§ DESCRIPTION OF THE TASK:
Please give again, word for word, the lines that lie between the start of the listing below and the line with "step_supersede s : incomplete", both included.

§ RECORD EXTRACTS:
(* ===== verification/CommandLifecycle.v ===== *)
(** * The life of a command

    The operations of [agent_commands.go] and [policy_sync.go] as the steps of
    one machine: what a command's status can become, and how the deliveries
    follow the commands, over any interleaving of calls and any failures. *)

From S2P Require Import Prelude GoStr Records Store Events ControlState AgentCommands PolicySync.

Open Scope Z_scope.

(** ** The status graph *)

Inductive command_step : string → string → Prop :=
  | step_send : command_step "pending" "sent"
  | step_requeue : command_step "sent" "pending"
  | step_acknowledge : command_step "sent" "acknowledged"
  | step_complete_sent : command_step "sent" "completed"
  | step_complete : command_step "acknowledged" "completed"
  | step_fail s : incomplete s = true → command_step s "failed"
  | step_supersede s : incomplete s = true → command_step s "stale".

Definition terminal_statuses : list string := ["completed"; "failed"; "stale"].
Definition terminal (s : string) : Prop := s ∈ terminal_statuses.

Lemma terminal_not_incomplete s : terminal s → incomplete s = false.
Proof.
  unfold terminal, terminal_statuses. rewrite !elem_of_cons, elem_of_nil.
  by intros [->|[->|[->|[]]]].
Qed.

Lemma terminal_no_step s s' : terminal s → ¬ command_step s s'.
Proof.
  intros Ht Hs. pose proof (terminal_not_incomplete _ Ht) as Hi.
  inversion Hs; subst; simplify_eq/=; try (by rewrite Hi in *).
Qed.

Lemma terminal_rtc s s' : terminal s → rtc command_step s s' → s' = s.
Proof.
  intros Ht Hs. destruct Hs as [|? y ? Hxy]; [done|]. by apply terminal_no_step in Hxy.
Qed.

(** The guard of a report allows only steps of the graph. *)
Lemma validate_step cur next :
  isAgentCommandReportStatus next = true → cur ≠ "stale" →
  validateAgentCommandStatusTransition cur next = None →
  command_step cur next ∧ incomplete cur = true.
Proof.
  intros _ Hstale. unfold validateAgentCommandStatusTransition.
  destruct (one_of cur _); [done|].
  repeat case_match; try done; intros _; bools; subst; try done;
    match goal with H : one_of next _ = true |- _ =>
      apply one_of_spec in H; rewrite !elem_of_cons, elem_of_nil in H end;
    destruct_or?; subst; try done; (split; [|done]); by constructor.
Qed.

§ RESULT OF THIS EXERCISE:
(* ===== verification/CommandLifecycle.v ===== *)
(** * The life of a command

    The operations of [agent_commands.go] and [policy_sync.go] as the steps of
    one machine: what a command's status can become, and how the deliveries
    follow the commands, over any interleaving of calls and any failures. *)

From S2P Require Import Prelude GoStr Records Store Events ControlState AgentCommands PolicySync.

Open Scope Z_scope.

(** ** The status graph *)

Inductive command_step : string → string → Prop :=
  | step_send : command_step "pending" "sent"
  | step_requeue : command_step "sent" "pending"
  | step_acknowledge : command_step "sent" "acknowledged"
  | step_complete_sent : command_step "sent" "completed"
  | step_complete : command_step "acknowledged" "completed"
  | step_fail s : incomplete s = true → command_step s "failed"
  | step_supersede s : incomplete s = true → command_step s "stale".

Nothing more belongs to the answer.